I think of the preference relation, >, in VNM, Savage, Jeffrey-Bolker, and other preference representation theorems (all of which justify some form of utility theory) as indicating behavior during deliberation

We're in the process of deciding what to do. Currently, we'd default to A. We notice the option B. We check whether B > A. If yes, we switch to B. Now we notice C, and C > B, so we switch it to our default and keep looking. BUT WAIT: we immediately notice that A > C. So we switch back to A. We then do all these steps over and over again.

If there's a cycle, we get stuck in indecision. This is bad because it wastes cognition. It's strictly better to set A=B=C, so that the computation can move on and look for a D which is better than all of them. So, in my view, the true "money" in the money pump is thinking time.

Eliezer's example with pizza fits with this, more or less: we see someone trying to decide between options, with some switching cost.
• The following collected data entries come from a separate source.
(** The append loop sends the batches in order and stops at the first
    that fails. *)
Lemma append_batches_trace (page_id : json) :
  ∀ bs st,
    ∃ new,
      trace (append_batches env page_id bs st).2 = new ++ trace st
      ∧ Forall append_or_sleep new
      ∧ appended new `prefix_of` bs
      ∧ ((append_batches env page_id bs st).1 = Ret tt →
         appended new = bs ∧ Forall (fun ev => ¬ failed_request ev) new)
      ∧ (append_batches env page_id bs st).1 ≠ Div
      ∧ processed_episodes_cache (append_batches env page_id bs st).2
        = processed_episodes_cache st
      ∧ files (append_batches env page_id bs st).2 = files st.
Proof.
  induction bs as [|b rest IH]; intros st.
  - exists []. simpl. split; [reflexivity|]. split; [constructor|].
    split; [reflexivity|]. split; [auto|]. split; [discriminate|]. auto.
  - rewrite append_batches_cons. cbv zeta.
    destruct (notion_append env (step st)) as [|[] body] eqn:Eq;
      cbn [checked_status status_passed fst snd].
    + exists [EvAppend page_id b false].
      split; [reflexivity|]. split; [repeat constructor|].
      split; [unfold appended; simpl; apply prefix_cons, prefix_nil|].
      split; [intros [=]|]. split; [discriminate|]. auto.
    + destruct (IH (emit (EvSleep 300)
                      (emit (EvAppend page_id b true) st)))
        as (new & Ht & HP & Hpre & Hret & Hnd & Hca & Hfs).
      exists (new ++ [EvSleep 300; EvAppend page_id b true]).
      rewrite Ht, Hca, Hfs, <- app_assoc.
      split; [reflexivity|]. split.
      { apply Forall_app. split; [assumption|]. repeat constructor. }
      rewrite appended_app.
      change (appended [EvSleep 300; EvAppend page_id b true]) with [b].
      split; [now apply prefix_cons|]. split; [|auto].
      intros Hr. destruct (Hret Hr) as [-> Hok]. split; [reflexivity|].
      apply Forall_app. split; [assumption|].
      repeat constructor; simpl; auto.
    + exists [EvAppend page_id b false].
      split; [reflexivity|]. split; [repeat constructor|].
      split; [unfold appended; simpl; apply prefix_cons, prefix_nil|].
      split; [intros [=]|]. split; [discriminate|]. auto.
Qed.

(** [add_to_notion] sends one create request, then append requests. *)
Lemma add_to_notion_trace (podcast_name title published summary
                           transcript : string) (st : State) :
  ∃ date ok apps,
    trace (add_to_notion env podcast_name title published summary
             transcript st).2
    = apps ++ EvCreate (create_request env podcast_name title date summary
                          transcript) ok :: trace st
    ∧ Forall append_or_sleep apps
    ∧ appended apps `prefix_of` batches (remaining (chunks transcript))
    ∧ (∀ url,
         (add_to_notion env podcast_name title published summary
            transcript st).1 = Ret url →
         ok = true
         ∧ appended apps = batches (remaining (chunks transcript))
         ∧ Forall (fun ev => ¬ failed_request ev) apps)
    ∧ (add_to_notion env podcast_name title published summary
         transcript st).1 ≠ Div
    ∧ processed_episodes_cache
        (add_to_notion env podcast_name title published summary
           transcript st).2
      = processed_episodes_cache st
    ∧ files (add_to_notion env podcast_name title published summary
               transcript st).2
      = files st.
Proof.
  destruct (add_to_notion env podcast_name title published summary
              transcript st) as [o s'] eqn:E. cbn [fst snd].
  unfold add_to_notion in E. rewrite try_bind_first in E.
  destruct (notion_date_total published st) as (date & Hd).
  rewrite Hd in E. exists date.
  rewrite try_bind_first in E. unfold post_create in E.
  fold (create_request env podcast_name title date summary transcript) in E.
  set (data := create_request env podcast_name title date summary
                 transcript) in *.
  assert (Hstop : ∀ ok, (∀ u, o ≠ Ret u) → o ≠ Div →
            s' = emit (EvCreate data ok) st →
            ∃ ok apps,
              trace s' = apps ++ EvCreate data ok :: trace st
              ∧ Forall append_or_sleep apps
              ∧ appended apps
                  `prefix_of` batches (remaining (chunks transcript))
              ∧ (∀ url, o = Ret url →
                   ok = true
                   ∧ appended apps = batches (remaining (chunks transcript))
                   ∧ Forall (fun ev => ¬ failed_request ev) apps)
              ∧ o ≠ Div
              ∧ processed_episodes_cache s' = processed_episodes_cache st
              ∧ files s' = files st).
  { intros ok Ho Hd' ->. exists ok, [].
    split; [reflexivity|]. split; [constructor|].
    split; [apply prefix_nil|]. split; [|auto].
    intros url Hu. exfalso. eapply Ho; eauto. }
  destruct (notion_create env (step st)) as [|[] [page|]] eqn:Eq;
    cbn [checked_json status_passed] in E;
    try (injection E as <- <-; eapply Hstop;
         [intros; discriminate|discriminate|reflexivity]).
  rewrite try_bind_first in E. unfold pure at 1 in E.
  destruct (Py.getitem page "id") as [page_id| |] eqn:Eid.
  - rewrite try_bind_first in E. unfold pure at 1 in E.
    destruct (Py.get page "url" (JStr "")) as [page_url| |] eqn:Eurl.
    + rewrite try_bind_first in E.
      destruct (remaining (chunks transcript)) as [|b0 rest] eqn:Er.
      * unfold ret at 1 in E. unfold try_except, ret in E.
        injection E as <- <-.
        exists true, []. unfold batches. simpl.
        split; [reflexivity|]. split; [constructor|].
        split; [reflexivity|]. split; [auto|]. split; [discriminate|]. auto.
      * destruct (append_batches_trace page_id (batches (b0 :: rest))
                    (emit (EvCreate data true) st))
          as (new & Ht & HP & Hpre & Hret & Hnd & Hca & Hfs).
        exists true, new.
        destruct (append_batches env page_id (batches (b0 :: rest))
                    (emit (EvCreate data true) st))
          as [[[]|e|] st2]; cbn [fst snd] in *;
          unfold try_except, ret, raise in E; injection E as <- <-.
        -- split; [exact Ht|]. split; [exact HP|]. split; [exact Hpre|].
           split; [|split; [discriminate|auto]].
           intros url _. destruct (Hret eq_refl). auto.
        -- split; [exact Ht|]. split; [exact HP|]. split; [exact Hpre|].
           split; [intros url [=]|split; [discriminate|auto]].
        -- congruence.
    + injection E as <- <-; eapply Hstop;
        [intros; discriminate|discriminate|reflexivity].
    + destruct page; simpl in Eurl; try discriminate.
      destruct (Py.assoc "url" fields); discriminate.
  - injection E as <- <-; eapply Hstop;
      [intros; discriminate|discriminate|reflexivity].
  - destruct page; simpl in Eid; try discriminate.
    destruct (Py.assoc "id" fields); discriminate.
Qed.

End Writer.

(** C3: of the requests [add_to_notion] sends, the create request has a
    heading, a divider and the first 98 segments at most, 100 blocks at
    most in all, and an append request has 100 blocks at most. *)
Theorem requests_within_limits (env : Env) (podcast_name title published
  summary transcript : string) (st : State) :
  ∃ new,
    trace (add_to_notion env podcast_name title published summary
             transcript st).2 = new ++ trace st
    ∧ Forall within_limits new
    ∧ ∀ data ok, In (EvCreate data ok) new →
        ∃ segments,
          cd_children data = Heading1 "Full Transcript" :: Divider :: segments
          ∧ segments = take 98 (chunks transcript)
          ∧ length segments ≤ 98.
Proof.
  destruct (add_to_notion_trace env podcast_name title published summary
              transcript st)
    as (date & ok & apps & Ht & HP & Hpre & _).
  exists (apps ++ [EvCreate (create_request env podcast_name title date
                               summary transcript) ok]).
  rewrite Ht, <- app_assoc. split; [reflexivity|]. split.
  - apply Forall_app. split.
    + apply appended_within; [assumption|].
      destruct Hpre as [k Hk].
      pose proof (batches_within (remaining (chunks transcript))) as Hb.
      rewrite Hk in Hb. now apply Forall_app in Hb as [? _].
    + constructor; [|constructor].
      cbn [within_limits create_request cd_children]. unfold initial_blocks.
      rewrite length_app, length_take. cbn [length]. lia.
  - intros data ok' Hin. apply in_app_or in Hin as [Hin|Hin].
    + rewrite Forall_forall in HP. apply list_elem_of_In, HP in Hin.
      contradiction.
    + destruct Hin as [[= <- <-]|[]]. eexists. split; [reflexivity|].
      split; [reflexivity|]. rewrite length_take. lia.
Qed.

(** C10: [add_to_notion] sends one create request; the batches of its
    append requests, in the order sent, are the first of the batches that
    make up the segments after the 98th; and a transcript of at most 98
    segments, that is 196000 characters, gets no append request. *)
Theorem appends_only_beyond_98 (env : Env) (podcast_name title published
  summary transcript : string) (st : State) :
  ∃ new,
    trace (add_to_notion env podcast_name title published summary
             transcript st).2 = new ++ trace st
    ∧ count is_create new = 1
    ∧ appended new `prefix_of` batches (drop 98 (chunks transcript))
    ∧ concat (batches (drop 98 (chunks transcript)))
      = drop 98 (chunks transcript)
    ∧ (String.length transcript ≤ 98 * 2000 →
       length (chunks transcript) ≤ 98 ∧ count is_append new = 0).
Proof.
  destruct (add_to_notion_trace env podcast_name title published summary
              transcript st)
    as (date & ok & apps & Ht & HP & Hpre & _).
  exists (apps ++ [EvCreate (create_request env podcast_name title date
                               summary transcript) ok]).
  rewrite Ht, <- app_assoc. split; [reflexivity|].
  assert (Happ : appended (apps ++ [EvCreate (create_request env podcast_name
                                                title date summary transcript)
                                      ok]) = appended apps).
  { rewrite appended_app. reflexivity. }
  split; [|split; [|split]].
  - rewrite count_app, count_append_or_sleep by assumption. reflexivity.
  - rewrite Happ. exact Hpre.
  - apply batches_concat.
  - intros Hlen.
    assert (Hc : length (chunks transcript) ≤ 98)
      by (rewrite chunks_length; apply Nat.lt_succ_r,
            Nat.Div0.div_lt_upper_bound; lia).
    split; [exact Hc|].
    rewrite count_append_appended, Happ.
    unfold remaining in Hpre. rewrite drop_ge in Hpre by exact Hc.
    destruct Hpre as [k Hk]. unfold batches in Hk. simpl in Hk.
    symmetry in Hk. apply app_eq_nil in Hk as [-> _]. reflexivity.
Qed.

(** C5: a summary longer than 2000 characters is stored as its first 1997
    characters followed by the three-character marker, 2000 characters in
    all; that is the summary the create request carries. *)
Theorem summary_truncated (s : string) :
  2000 < String.length s →
  trim_summary s = String.substring 0 1997 s +:+ "..."
  ∧ String.length (String.substring 0 1997 s) = 1997
  ∧ String.length (trim_summary s) = 2000
  ∧ ∀ env podcast_name title published transcript st,
      ∃ data ok apps,
        trace (add_to_notion env podcast_name title published s transcript
                 st).2
        = apps ++ EvCreate data ok :: trace st
        ∧ Forall append_or_sleep apps
        ∧ cd_summary data = String.substring 0 1997 s +:+ "..."
        ∧ String.length (cd_summary data) = 2000.
Proof.
  intros H.
  assert (E : trim_summary s = String.substring 0 1997 s +:+ "...").
  { unfold trim_summary. apply Nat.ltb_lt in H as Hb. rewrite Hb.
    unfold PyStr.take, PyStr.slice. now rewrite Nat.sub_0_r. }
  assert (L : String.length (String.substring 0 1997 s) = 1997)
    by (rewrite substring_length; lia).
  assert (T : String.length (trim_summary s) = 2000)
    by (rewrite E, append_length, L; reflexivity).
  split; [exact E|]. split; [exact L|]. split; [exact T|].
  intros env podcast_name title published transcript st.
  destruct (add_to_notion_trace env podcast_name title published s
              transcript st) as (date & ok & apps & Ht & HP & _).
  exists (create_request env podcast_name title date s transcript), ok, apps.
  split; [exact Ht|]. split; [exact HP|].
  cbn [create_request cd_summary]. rewrite <- E. auto.
Qed.

(** ** The episode processor *)

Lemma appended_none (evs : list event) :
  Forall (fun ev => is_append ev = false) evs → appended evs = [].
Proof.
  induction 1 as [|ev evs Hev _ IH]; [reflexivity|].
  change (ev :: evs) with ([ev] ++ evs). rewrite appended_app, IH.
  destruct ev; try discriminate; reflexivity.
Qed.

Lemma transcription_not_failed (evs : list event) :
  Forall transcription_event evs →
  Forall (fun ev => ¬ failed_request ev) evs
  ∧ Forall (fun ev => is_append ev = false) evs
  ∧ ∀ data ok, ¬ In (EvCreate data ok) evs.
Proof.
  intros H. split; [|split].
  - eapply Forall_impl; [exact H|]. intros [] Hev; simpl in *; tauto.
  - eapply Forall_impl; [exact H|]. intros [] Hev; simpl in *; tauto.
  - intros data ok Hin. rewrite Forall_forall in H.
    apply list_elem_of_In, H in Hin. exact Hin.
Qed.

Ltac norm_app :=
  repeat (rewrite <- app_assoc || rewrite <- app_comm_cons); reflexivity.

Section Processor.

Variable env : Env.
Your example does not fit: the person would want to actually eat the food before switching to being hungry again, not just think about it.

Why do I choose to operationalize A>B via deliberation, and think it a mistake to operationalize A>B as a fact about an agent already in state B, as you do? Well, part of the big problem with money-pump arguments is that the way they're usually framed, they seem to require a magical genie who can swap any reality A for a different one B (for a fee, of course). This is dumb. In the absence of such a genie, are incoherent preferences OK?

So it makes a lot more sense to interpret A>B as a fact about cognition. Being "offered" C just means you've thought to examine the possibility C. No magical genie required to define preferences.

Another justification is that, importantly, A, B and C can be lotteries, rather than fully-fleshed-out-worlds. Suppose C is just "the Riemann hypothesis is true". We have a lot of uncertainty about what else is going on in that world. So what does it mean to ask whether an agent "prefers" C or not-C, from the behavioral perspective? We have to come up with a concrete instantiation, like giving them a button which makes the conjecture true or false. But obviously this could skew the results (EG, the agent likes pushing red buttons and hates pushing blue ones).

On the other hand, if we define > cognitively, it becomes just a matter of whether the agent prefers one or the other hypothetically -- IE we only have to suppose that the agent can compare the desirability of abstract statements. This is still a bullet to bite (it constrains what cognition can look like, in a potentially unnecessary way), but it is cleaner.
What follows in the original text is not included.